▸ **What is expected**
All that is needed is each line of the entries holding the word "false", copied as it stands.

[Dataset entries]
========
(* ===== verification/FsdTypes.v ===== *)
(** * The data the FSD client handles

    The value objects of src/src/misc the client builds, reads and passes on,
    with the members it uses; what it emits ([Out]); and [World], what the
    client asks other objects during one event: the clock, the sockets, the own
    aircraft, the JSON and codec functions of Qt. *)

From S2P Require Export QtCore QtReference Serializer Pbh FsdBase.
From S2P Require Export MsgSession MsgQuery MsgPosition.
From S2P Require Export Json AircraftParts DigestSignal Transponder Callsign.

Open Scope Z_scope.

(** ** misc/network *)

(** CConnectionStatus. *)
Inductive ConnectionStatus := Connected | Connecting | Disconnecting | Disconnected.
#[global] Instance ConnectionStatus_eq_dec : EqDecision ConnectionStatus.
Proof. solve_decision. Defined.

(** CLoginMode. *)
Inductive LoginMode := Pilot | Observer.
#[global] Instance LoginMode_eq_dec : EqDecision LoginMode.
Proof. solve_decision. Defined.

(** CFsdSetup: the flags SendReceiveDetails and the text codec. *)
Record CFsdSetup := mkSetup {
  sendAircraftParts : bool; receiveAircraftParts : bool; sendInterimPositions : bool;
  receiveInterimPositions : bool; sendVisualPositions : bool; receiveEuroscopeSimData : bool;
  sendFplWithIcaoEquipment : bool; force3LetterAirlineCodes : bool; setupTextCodec : QString }.

Definition c_positionTimeOffsetMsec : Z := 6000.
Definition c_interimPositionTimeOffsetMsec : Z := 1500.

(** CServer and its CUser; [timestamp] is -1 unless connected. *)
Record CServer := mkServer {
  server_name : QString; server_address : QString; server_port : Z; transport : QString;
  webSocketPath : QString; isVatsimServer : bool; ecosystem : Z; fsdSetup : CFsdSetup;
  server_timestamp : Z;
  userId : QString; userPassword : QString; realName : QString; realNameAndHomeBase : QString;
  userCallsign : CCallsign; isAcceptingConnections : bool }.
Definition usesWebSocket (s : CServer) : bool := eqs (transport s) "ws" || eqs (transport s) "wss".
Definition usesSecureWebSocket (s : CServer) : bool := eqs (transport s) "wss".

(** CNetworkConfig; a URL is its text (CUrl::getFullUrl). *)
Record ReconnectConfig := mkReconnect {
  m_reconnectEnabled : bool; m_reconnectMaxAttempts : Z; m_reconnectInitialDelaySec : Z;
  m_reconnectBackoffMultiplier : double; m_reconnectMaxDelaySec : Z;
  m_reconnectAppendAttemptToCallsign : bool }.
(** The flags of the FSD section and the members the client does not use. *)
Record ConfigFlags := mkConfigFlags {
  m_sendAircraftParts : bool; m_receiveAircraftParts : bool; m_sendInterimPositions : bool;
  m_receiveInterimPositions : bool; m_sendGndFlag : bool; m_receiveGndFlag : bool;
  m_sendVisualPositions : bool; m_sendFplIcaoEquipment : bool; m_receiveEuroscopeSimData : bool;
  m_force3LetterAirlineIcao : bool }.
Record ConfigServices := mkConfigServices {
  m_networkDescription : QString; m_version : Z; m_networkDataUrl : QString; m_metarUrl : QString;
  m_dataPollingIntervalSec : Z; m_maxRangeNm : Z; m_voiceEnabled : bool; m_voiceApiUrl : QString;
  m_voiceMapUrl : QString }.
Record CNetworkConfig := mkNetworkConfig {
  networkName : QString; fsdServersUrl : QString; fsdProtocol : QString; fsdChallenge : bool;
  fsdAuth : QString; fsdAuthUrl : QString; loadBalancingUrl : QString; fsdTextCodec : QString;
  configReconnect : ReconnectConfig; configFlags : ConfigFlags; configServices : ConfigServices }.
(** The members as the class initialises them; the sections of a file that
    names none of them. *)
Definition ReconnectConfig_default : ReconnectConfig :=
  mkReconnect false 0 5 (f64_of_Z 2) 60 false.
Definition ConfigFlags_default : ConfigFlags :=
  mkConfigFlags true true false false true true false false false false.
Definition ConfigServices_default : ConfigServices := mkConfigServices [] 1 [] [] 120 (-1) false [] [].
Definition config_isValid (c : CNetworkConfig) : bool :=
  negb (isEmpty (networkName c)) && negb (isEmpty (fsdServersUrl c)).
Definition getFsdProtocolRevision (c : CNetworkConfig) : Z :=
  if eqs (fsdProtocol c) "vatsim-velocity" then 101 else 9.
Definition usesVatsimAtisMessages (c : CNetworkConfig) : bool := eqs (fsdProtocol c) "vatsim-velocity".
Definition useJwt (c : CNetworkConfig) : bool := eqs (fsdAuth c) "jwt".

(** CTextMessage; the frequency in kHz, [None] when null. *)
Record CTextMessage := mkTextMessage {
  tm_message : QString; tm_sender : CCallsign; tm_recipient : CCallsign;
  tm_frequencykHz : option Z; tm_timestamp : Z; tm_wasSent : bool; tm_relayedMessage : bool }.

(** [QString::simplified]: runs of spaces become one blank, ends trimmed. *)
Fixpoint squeeze (isSpace : QChar -> bool) (pending : bool) (s : QString) : QString :=
  match s with
  | [] => []
  | c :: s' => if isSpace c then squeeze isSpace true s'
               else (if pending then [32%N] else []) ++ c :: squeeze isSpace false s'
  end.
Definition simplified `{QtConv} (s : QString) : QString := squeeze qt_isSpace false (trimmed s).

Definition privateMessage `{QtConv} (message : QString) (sender recipient : CCallsign) (utc : Z) :
    CTextMessage :=
  mkTextMessage (trimmed (simplified message)) sender recipient None utc false false.
Definition radioMessage `{QtConv} (message : QString) (freqkHz : Z) (sender : CCallsign) (utc : Z) :
    CTextMessage :=
  mkTextMessage (trimmed (simplified message)) sender CCallsign_default (Some freqkHz) utc false false.

(** CComSystem::isValidCivilAviationFrequency. *)
Definition tm_isRadio (m : CTextMessage) : bool :=
  match tm_frequencykHz m with Some f => (118000 <=? f) && (f <=? 136990) | None => false end.
Definition tm_isPrivate (m : CTextMessage) : bool :=
  negb (callsignEmpty (tm_sender m)) && negb (callsignEmpty (tm_recipient m)).
Definition tm_isSupervisor (m : CTextMessage) : bool :=
  if isBroadcastCallsign (tm_recipient m) then false else isSupervisorCallsign (tm_sender m).

Section textmessages.
Context `{QtConv}.
Definition canBeAppended (m textMessage : CTextMessage) : bool :=
  if isEmpty (tm_message textMessage) then false
  else if negb (callsignEqual (tm_sender m) (tm_sender textMessage)) then false
  else if tm_isRadio m && tm_isRadio textMessage
  then bool_decide (tm_frequencykHz m = tm_frequencykHz textMessage)
  else if tm_isPrivate m && tm_isPrivate textMessage
  then callsignEqual (tm_recipient m) (tm_recipient textMessage)
  else false.
(** [None]: not appended. *)
Definition appendIfPossible (m textMessage : CTextMessage) : option CTextMessage :=
  if isEmpty (tm_message textMessage) then None
  else if negb (canBeAppended m textMessage) then None
  else Some (mkTextMessage (tm_message m ++ lit " " ++ tm_message textMessage) (tm_sender m)
               (tm_recipient m) (tm_frequencykHz m) (tm_timestamp m) (tm_wasSent m)
               (tm_relayedMessage m)).
Fixpoint appendOrPush (l : list CTextMessage) (message : CTextMessage) : list CTextMessage :=
  match l with
  | [] => [message]
  | tm :: l => match appendIfPossible tm message with
               | Some tm' => tm' :: l
               | None => tm :: appendOrPush l message
               end
  end.
Definition addConsolidatedTextMessage (l : list CTextMessage) (message : CTextMessage) :
    list CTextMessage :=
  if isEmpty (tm_message message) then l else appendOrPush l message.
End textmessages.

(** ** misc/aviation and misc/simulation *)

(** CAtcStation: the members the client sets; the range in NM. *)
Record CAtcStation := mkAtcStation {
  atc_callsign : CCallsign; atc_frequencykHz : Z; atc_latitude : double; atc_longitude : double;
  atc_rangeNM : Z }.

(** CAircraftSituation, as the handlers fill it; angles in degrees, altitude in
    feet, speed in knots. *)
Record CAircraftSituation := mkSituation {
  sit_callsign : CCallsign; sit_latitude : double; sit_longitude : double; sit_altitude : double;
  sit_heading : double; sit_pitch : double; sit_bank : double; sit_groundSpeed : Z;
  sit_pressureAltitude : option Z; sit_onGround : bool; sit_timestamp : Z;
  sit_timeOffsetMs : Z }.

(** CFlightPlan: what handleFlightPlan hands on. *)
Inductive FlightRules := FP_VFR | FP_IFR | FP_SVFR | FP_DVFR | FP_UNKNOWN.
Record CFlightPlan := mkFlightPlan {
  fpl_callsign : CCallsign; fpl_aircraft : QString; fpl_origin : QString; fpl_destination : QString;
  fpl_alternate : QString; fpl_takeoffPlanned : QString; fpl_takeoffActual : QString;
  fpl_enrouteMin : Z; fpl_fuelMin : Z; fpl_cruiseAlt : QString; fpl_tasKts : Z;
  fpl_rules : FlightRules; fpl_route : QString; fpl_remarks : QString }.

(** CClient::Capabilities. *)
Record ClientCaps := mkCaps {
  FsdAtisCanBeReceived : bool; FsdWithInterimPositions : bool; FsdWithVisualPositions : bool;
  FsdWithIcaoCodes : bool; FsdWithAircraftConfig : bool }.

(** The own aircraft as the provider gives it, in the units the client asks
    for: degrees, feet, knots, metres and radians per second, MHz. *)
Record OwnAircraft := mkOwn {
  own_latitude : double; own_longitude : double; own_altitudeFt : double; own_altitudeFtInt : Z;
  own_pressureAltitudeFtInt : Z; own_groundElevationFt : double; own_groundSpeedKts : Z;
  own_pitch : double; own_bank : double; own_heading360 : double; own_onGround : bool;
  own_velocity : double * double * double; own_rotation : double * double * double;
  own_transponder : CTransponder; own_com1MHz : double;
  own_modelString : QString; own_livery : QString; own_airlineDesignator : QString;
  own_airlineVDesignator : QString; own_aircraftDesignator : QString; own_combinedType : QString }.

(** ** JSON (Qt) *)

(** QJsonDocument: [fromJson] with [object], and [toJson(Compact)]. *)
Class QtJson := {
  json_parse : QString -> option QJsonObject;
  json_compact : QJsonObject -> QString
}.

(** ** What the client emits *)

Inductive Severity := Debug | Info | Warning_ | Error.

Inductive Signal :=
  | atcDataUpdateReceived (callsign : CCallsign) (freqkHz : Z) (latitude longitude : double) (rangeNM : Z)
  | deleteAtcReceived (cid : QString)
  | deletePilotReceived (cid : QString)
  | pilotDataUpdateReceived (situation : CAircraftSituation) (transponder : CTransponder)
  | pongReceived (sender : QString) (elapsedTimeMs : Z)
  | flightPlanReceived (callsign : CCallsign) (flightPlan : CFlightPlan)
  | textMessagesReceived (messages : list CTextMessage)
  | aircraftConfigReceived (sender : QString) (config : QJsonObject) (currentOffsetTimeMs : Z)
  | validAtcResponseReceived (callsign : QString) (isValidAtc : bool)
  | capabilityResponseReceived (sender : CCallsign) (capabilities : ClientCaps)
  | com1FrequencyResponseReceived (sender : QString) (frequencyMHz : double)
  | realNameResponseReceived (sender : QString) (realName : QString)
  | serverResponseReceived (sender : QString) (hostName : QString)
  | planeInformationReceived (sender aircraft airline livery : QString)
  | customPilotPacketReceived (sender : QString) (data : QStringList)
  | interimPilotDataUpdatedReceived (situation : CAircraftSituation)
  | euroscopeSimDataUpdatedReceived (situation : CAircraftSituation) (lights : CAircraftLights)
      (gearDown onGround : bool) (currentOffsetTimeMs : Z) (model livery : QString)
  | rawFsdMessage (message : QString)
  | planeInformationFsinnReceived (callsign : CCallsign)
      (airline aircraft combinedType modelString : QString)
  | muteRequestReceived (mute : bool)
  | atisReplyReceived (callsign : CCallsign) (atis : QString)
  | atisLogoffTimeReplyReceived (callsign : CCallsign) (zuluTime : QString)
  | textMessageSent (sentMessage : CTextMessage)
  | connectionStatusChanged (oldStatus newStatus : ConnectionStatus)
  | severeNetworkError (errorMessage : QString)
  | killRequestReceived (reason : QString).

(** Signals, writes to the transport, log entries (severity and text before the
    substitution of arguments), and the calls to the sockets, the providers of
    the ecosystem and of the own aircraft, and the network access manager. *)
Inductive Out :=
  | Emit (s : Signal)
  | WriteTransport (data : list N)
  | CloseTransport
  | ConnectToHost (host : QString) (port : Z)
  | RehostConnectToHost (host : QString) (port : Z)
  | OpenWebSocket (secure : bool) (host : QString) (port : Z) (path : QString)
  | RequestLoadBalancing (url : QString)
  | RequestJwtToken (cid password authUrl : QString)
  | SetEcosystem (last current : option Z)
  | UpdateOwnCallsign (callsign : CCallsign)
  | UpdateOwnIcaoCodes (aircraft airline : QString)
  | SaveStatistics (server : QString)
  | Log (severity : Severity) (text : string).

(** ** What the client asks during one event *)

Class World := {
  now : Z;                            (** QDateTime::currentMSecsSinceEpoch *)
  knownCodec : QString -> bool;       (** QStringDecoder::encodingForName has a value *)
  encode : QString -> QString -> list N;         (** QStringEncoder of a codec *)
  decode : QString -> list N -> QString;         (** QStringDecoder of a codec *)
  tcpIsOpen : bool;                   (** m_socket->isOpen *)
  tcpIsConnected : bool;              (** m_socket->state() == ConnectedState *)
  wsIsUnconnected : bool;             (** m_webSocket->state() == UnconnectedState *)
  wsIsValid : bool;                   (** m_webSocket->isValid *)
  wsCloseReason : QString;
  socketErrorString : QString;
  localAddress : QString;
  peerPort : Z;
  isHostAddress : QString -> bool;    (** !QHostAddress(host).isNull() *)
  simulatorNameAndVersion : QString;
  own : OwnAircraft;
  ownParts : CAircraftParts;          (** getOwnAircraftParts *)
  inRange : CCallsign -> bool;        (** isAircraftInRange *)
  closestStation : list CAtcStation -> CAtcStation;  (** the station closest to the own aircraft *)
  comActive : Z -> option Z           (** a frequency in kHz, rounded to 8.33 kHz spacing, when
                                          it is the active one of COM1 or COM2 *)
}.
========
▸ **Exercise output**
  mkReconnect false 0 5 (f64_of_Z 2) 60 false.
  mkConfigFlags true true false false true true false false false false.
Definition ConfigServices_default : ConfigServices := mkConfigServices [] 1 [] [] 120 (-1) false [] [].
               else (if pending then [32%N] else []) ++ c :: squeeze isSpace false s'
Definition simplified `{QtConv} (s : QString) : QString := squeeze qt_isSpace false (trimmed s).
  mkTextMessage (trimmed (simplified message)) sender recipient None utc false false.
  mkTextMessage (trimmed (simplified message)) sender CCallsign_default (Some freqkHz) utc false false.
  match tm_frequencykHz m with Some f => (118000 <=? f) && (f <=? 136990) | None => false end.
  if isBroadcastCallsign (tm_recipient m) then false else isSupervisorCallsign (tm_sender m).
  if isEmpty (tm_message textMessage) then false
  else if negb (callsignEqual (tm_sender m) (tm_sender textMessage)) then false
  else false.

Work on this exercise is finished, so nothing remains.